A leitura aqui é que o sistema prioriza ganhos de curto prazo ao custo de um comprometimento térmico de longo prazo. Ao permitir que a queima de biogás gere créditos que validam a continuidade da emissão de CO2 fóssil, os reguladores estão, na prática, trocando um poluente de curta duração por um que aquecerá o planeta por milênios. O resultado é um balanço que, embora pareça equilibrado no papel, falha em conter o aquecimento global efetivo.
Mecanismos de mercado e incentivos
O funcionamento do programa revela uma dependência preocupante de compensações em vez de reduções diretas. As petrolíferas utilizam os créditos de biogás para cumprir metas regulatórias, evitando o investimento necessário para descarbonizar suas próprias cadeias de produção. Como observou o economista Aaron Smith, da UC Berkeley, a disparidade de potência entre os gases é tão acentuada que um único veículo movido a biogás pode, teoricamente, compensar o déficit de dezenas de veículos a gasolina.
Esse mecanismo cria um incentivo perverso para a manutenção de grandes fazendas leiteiras que dependem de biodigestores para rentabilizar o esterco. Em vez de forçar uma transição estrutural, o sistema institucionaliza uma dependência de subsídios que transferem o custo ambiental para a sociedade. O movimento sugere que, sem uma reforma na contabilidade, o programa pode acabar consolidando mais aquecimento futuro do que se não houvesse intervenção alguma.
Tensões regulatórias e o futuro do setor
Apesar das críticas científicas, a Califórnia decidiu em 2024 estender partes do programa até 2050, com propostas para destinar mais recursos aos produtores de leite.

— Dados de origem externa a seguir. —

(* ===== verification/KernelEscalation.v ===== *)
(** * Kernel-initiated escalations and the operator's answer

    The [LogicalDeadlock] half of [kernel/src/orch_respawn_ceiling.rs], the
    permanent-failure helper [kernel/src/initiative_escalation.rs], the ceiling
    transaction of [respawn_orchestrator_for_initiative] in
    [kernel/src/session_spawn_orchestrator.rs], and the escalation handlers of
    [kernel/src/ipc/operator.rs].  Log lines, the respawn itself and lost audit
    emissions are not modelled; [short_hash] is a parameter. *)

From S2P Require Import Prelude Fsm Store TaskTransitions Bytes Crypto Cert Policy Session Escalation.

(** ** Inserting the escalation *)

Definition MAX_LOGICAL_DEADLOCK_REASON_LEN : nat := 1024.
Definition truncate_for_scope (s : string) : string :=
  truncate_str MAX_LOGICAL_DEADLOCK_REASON_LEN s.

Definition STATE_RECOVERY : string := as_sql_str InitiativeState.RecoveryRequired.
Definition STATE_FAILED : string := as_sql_str InitiativeState.Failed.
Definition STATE_EXECUTING : string := as_sql_str InitiativeState.Executing.

(** [INSERT INTO escalations .. ON CONFLICT(session_id, idempotency_key) DO
    NOTHING], with the number of rows: SQLite tests the conflict target first. *)
Definition insert_or_ignore (id : string) (r : EscalationRow) : M SqlError nat := λ d,
  if escalation_check r then
    match find_escalation r.(esc_session_id) r.(esc_idempotency_key) d with
    | Some _ => (Ok 0, d)
    | None =>
        if bool_decide (is_Some (d.(escalations) !! id)) then (Err SqlConstraintPrimaryKey, d)
        else if escalation_fk r d then (Ok 1, on_escalations <[id := r]> d)
        else (Err SqlConstraintForeignKey, d)
    end
  else (Err SqlConstraintCheck, d).

(** The foreign-key anchor: task, session, lineage, and the sort key. *)
Record Anchor := MkAnchor {
  an_task : string; an_session : string; an_lineage : string; an_key : Z }.

(** Tier 1: tasks of the initiative joined with their sessions. *)
Definition worker_anchors (i : string) (d : Db) : list Anchor :=
  omap (λ kr : string * TaskRow,
    if String.eqb kr.2.(task_initiative_id) i then
      sid ← kr.2.(task_session_id);
      s ← d.(sessions) !! sid;
      Some (MkAnchor kr.1 sid s.(sess_lineage_id) kr.2.(task_transitioned_at))
    else None) (map_to_list d.(tasks)).

(** Tier 2: any task, and the initiative's orchestrator sessions. *)
Definition any_tasks (i : string) (d : Db) : list (string * Z) :=
  omap (λ kr : string * TaskRow,
    if String.eqb kr.2.(task_initiative_id) i then Some (kr.1, kr.2.(task_transitioned_at)) else None)
    (map_to_list d.(tasks)).
Definition orchestrator_sessions (i : string) (d : Db) : list (string * string * Z) :=
  omap (λ kr : string * SessionRow,
    if bool_decide (kr.2.(sess_initiative_id) = Some i)
       && bool_decide (kr.2.(sess_agent_type) = Some "Orchestrator")
    then Some (kr.1, kr.2.(sess_lineage_id), kr.2.(sess_created_at)) else None)
    (map_to_list d.(sessions)).

(** The three [ORDER BY .. DESC LIMIT 1] choices. *)
Class AnchorPicks := {
  pick_anchor : list Anchor → option Anchor;
  pick_task : list (string * Z) → option (string * Z);
  pick_session : list (string * string * Z) → option (string * string * Z);
  pick_anchor_latest : Latest an_key pick_anchor;
  pick_task_latest : Latest snd pick_task;
  pick_session_latest : Latest snd pick_session;
}.

Section Insertion.
Context `{EscalationLib, AnchorPicks}.

Definition resolve_anchor (i : string) (d : Db) : option (string * string * string) :=
  match pick_anchor (worker_anchors i d) with
  | Some a => Some (a.(an_task), a.(an_session), a.(an_lineage))
  | None =>
      match pick_task (any_tasks i d), pick_session (orchestrator_sessions i d) with
      | Some (t, _), Some (s, l, _) => Some (t, s, l)
      | _, _ => None
      end
  end.

Definition kernel_row (task session lineage i scope_json justification key : string)
    (now timeout_at : Z) : EscalationRow :=
  MkEscalationRow session task lineage i (as_sql_str EscalationClass.LogicalDeadlock) scope_json
    justification key pending now timeout_at None None KERNEL.

(** What both insert functions do with the anchor, the scope and the key. *)
Definition insert_kernel_escalation (new_id i key justification : string)
    (scope : string → RequestedEscalationScope) (timeout_at now : Z)
    : M SqlError (option string) := λ d,
  match resolve_anchor i d with
  | None => (Ok None, d)
  | Some (task, session, lineage) =>
      match uuid_parse i with
      | None => (Ok None, d)
      | Some uuid =>
          match insert_or_ignore new_id
                  (kernel_row task session lineage i (scope_to_json (scope uuid)) justification key
                     now timeout_at) d with
          | (Ok 0, d') => (Ok None, d')
          | (Ok _, d') => (Ok (Some new_id), d')
          | (Err e, d') => (Err e, d')
          end
      end
  end.

Definition deadlock_key (i : string) (attempts : Z) : string :=
  "kernel-orch-respawn-ceiling:" +:+ i +:+ ":" +:+ pretty attempts.

Definition deadlock_justification (attempts window_secs : Z) (kind reason : string) : string :=
  "Orchestrator respawn-no-progress ceiling exceeded (" +:+ pretty attempts
  +:+ " respawns within " +:+ pretty window_secs
  +:+ "s with zero subtask FSM transitions). Last orchestrator intent: " +:+ kind
  +:+ " rejected as " +:+ reason
  +:+ ". Operator approval required to reset the respawn counter and retry, or deny to close the initiative as Failed.".

Definition insert_logical_deadlock_escalation_in_tx (new_id i : string) (attempts window_secs : Z)
    (last_intent_kind last_rejection_reason : string) (timeout_at now : Z)
    : M SqlError (option string) :=
  let kind := truncate_for_scope last_intent_kind in
  let reason := truncate_for_scope last_rejection_reason in
  insert_kernel_escalation new_id i (deadlock_key i attempts)
    (deadlock_justification attempts window_secs kind reason)
    (λ uuid, RequestedEscalationScope.LogicalDeadlock uuid attempts window_secs kind reason)
    timeout_at now.

Definition permanent_failure_justification (cause_kind cause_summary : string) : string :=
  "Initiative permanent-failure escalation triggered by audit event " +:+ cause_kind +:+ ": "
  +:+ cause_summary
  +:+ ". Operator approval resets the orchestrator no-progress respawn counter and transitions the initiative back to `Executing`; deny to preserve the `Failed` terminal state. See INV-INITIATIVE-PERMANENT-FAILURE-ESCALATION-COVERAGE-01 for per-cause recovery semantics.".

Definition insert_permanent_failure_escalation_in_tx (new_id i cause_kind cause_summary key : string)
    (timeout_at now : Z) : M SqlError (option string) :=
  insert_kernel_escalation new_id i key (permanent_failure_justification cause_kind cause_summary)
    (λ uuid, RequestedEscalationScope.LogicalDeadlock uuid 1 0 cause_kind cause_summary)
    timeout_at now.
End Insertion.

Essa decisão coloca em rota de colisão os objetivos climáticos do estado e a realidade física das emissões. Reguladores enfrentam a pressão de um setor consolidado, enquanto competidores e ambientalistas questionam a sustentabilidade de longo prazo desse modelo de crédito.
Para o ecossistema brasileiro, que também investe em biogás como solução para resíduos agrícolas, a experiência californiana serve como um alerta sobre a importância da metodologia. A eficácia da transição energética depende menos de esquemas complexos de compensação e mais da descarbonização absoluta de cada setor. A questão que permanece é se o mercado conseguirá evoluir para além desses incentivos de fachada antes que os limites planetários se tornem irreversíveis.

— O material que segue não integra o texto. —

(** Only a merge with its key consumes a row. *)
Lemma unconsumed_effect d d' id r key :
  (∀ now notes k, Q (OpConsume now notes k) → k ≠ key) → key = r.(esc_idempotency_key) →
  effect Q d d' → d.(escalations) !! id = Some r → r.(esc_status) ≠ CONSUMED →
  ∃ r', d'.(escalations) !! id = Some r' ∧ origin r' = origin r ∧ r'.(esc_status) ≠ CONSUMED.
Proof.
  intros HQ -> He Hr Hs. pose proof (effect_table_le d d' He id r Hr) as (r' & Hr' & Ho & _).
  exists r'. split_and!; [done | done |]. revert Hr'.
  assert (Hput : ∀ d0 k r0 st now notes, escalations d0 = escalations d → d0.(escalations) !! k = Some r0 →
            st ∈ [APPROVED; DENIED] →
            <[k := resolve_escalation st now notes r0]> (escalations d) !! id = Some r' →
            esc_status r' ≠ CONSUMED).
  { intros d0 k r0 st now notes _ _ Hst. rewrite lookup_insert_Some. intros [[_ <-]|[_ Hx]].
    - simpl. intros ->. by apply consumed_not_answered.
    - by simplify_eq. }
  destruct He as [(He & _)|k r0 st now notes Hk Hp Hst (He & _)|k r0 kt t now Hk Hp Ht Hins (He & _)
                 |now notes key HQc ->|k r0 Hn Hk _ Hf (He & _)|policy now_auth now k s l i req resp evs HQs Hf Ha].
  - rewrite He. intros ?. by simplify_eq.
  - rewrite He. by apply (Hput d).
  - rewrite He. apply (Hput d); try done. set_solver.
  - simpl. rewrite lookup_fmap, Hr. simpl. intros [= <-]. unfold consumable.
    destruct (String.eqb_spec (esc_idempotency_key r) key) as [Hk|]; [| done].
    by destruct (HQ _ _ _ HQc).
  - rewrite He. simpl. rewrite lookup_insert_ne by congruence. intros ?. by simplify_eq.
  - destruct (attempt_tables _ _ _ _ _ _ _ _ _ _ _ Ha) as (_ & [He|[Hn He]]); rewrite He.
    + intros ?. by simplify_eq.
    + rewrite lookup_insert_ne by congruence. intros ?. by simplify_eq.
Qed.

Lemma new_escalation_typed s l i req now t : row_typed (new_escalation s l i req now t).
Proof. apply new_row_typed; [by eexists | done | simpl; set_solver | done]. Qed.

Lemma effect_rows_typed d d' : effect Q d d' → rows_typed d → rows_typed d'.
Proof.
  intros [(He & _)|id r st now notes Hr Hp Hst (He & _)|id r k t now Hr Hp Ht Hins (He & _)|now notes key HQ ->
         |id r Hn Hk (Hc & Hs & Hres) _ (He & _)|policy now_auth now id s l i req resp evs _ _ Ha] Hd;
    unfold rows_typed.
  - by rewrite He.
  - rewrite He. apply map_Forall_insert_2; [| done]. apply resolve_typed; [set_solver | by eapply Hd].
  - rewrite He. apply map_Forall_insert_2; [| done]. apply resolve_typed; [set_solver | by eapply Hd].
  - intros id r. simpl. rewrite lookup_fmap. intros (r0 & Hr0 & ->)%fmap_Some.
    specialize (Hd _ _ Hr0). simpl in Hd. case_match; [| done].
    apply resolve_typed; [set_solver | done].
  - rewrite He. apply map_Forall_insert_2; [| done].
    apply new_row_typed; [by eexists | done | rewrite Hk; set_solver | done].
  - destruct (attempt_tables _ _ _ _ _ _ _ _ _ _ _ Ha) as (_ & [He|[Hn He]]); rewrite He; [done |].
    apply map_Forall_insert_2; [apply new_escalation_typed | done].
Qed.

Incertezas sobre a eficácia real
O que permanece incerto é o impacto líquido real dessas políticas sobre a temperatura global nas próximas décadas. A eficácia dos biodigestores em capturar metano varia significativamente, e a dependência de créditos pode estar mascarando ineficiências operacionais que comprometem a integridade do programa.
O monitoramento contínuo será essencial para determinar se o sistema californiano será uma ponte para emissões líquidas zero ou apenas um entrave contábil. A observação dos próximos anos revelará se o estado será capaz de ajustar suas métricas ou se continuará a subsidiar uma solução que, embora lucrativa, pode falhar em sua missão climática principal.
A necessidade de descarbonização total nas próximas décadas sugere que o tempo de recompensar setores por não poluirem está chegando ao fim, forçando uma mudança em direção à responsabilidade direta das indústrias pelo fardo ambiental de suas atividades.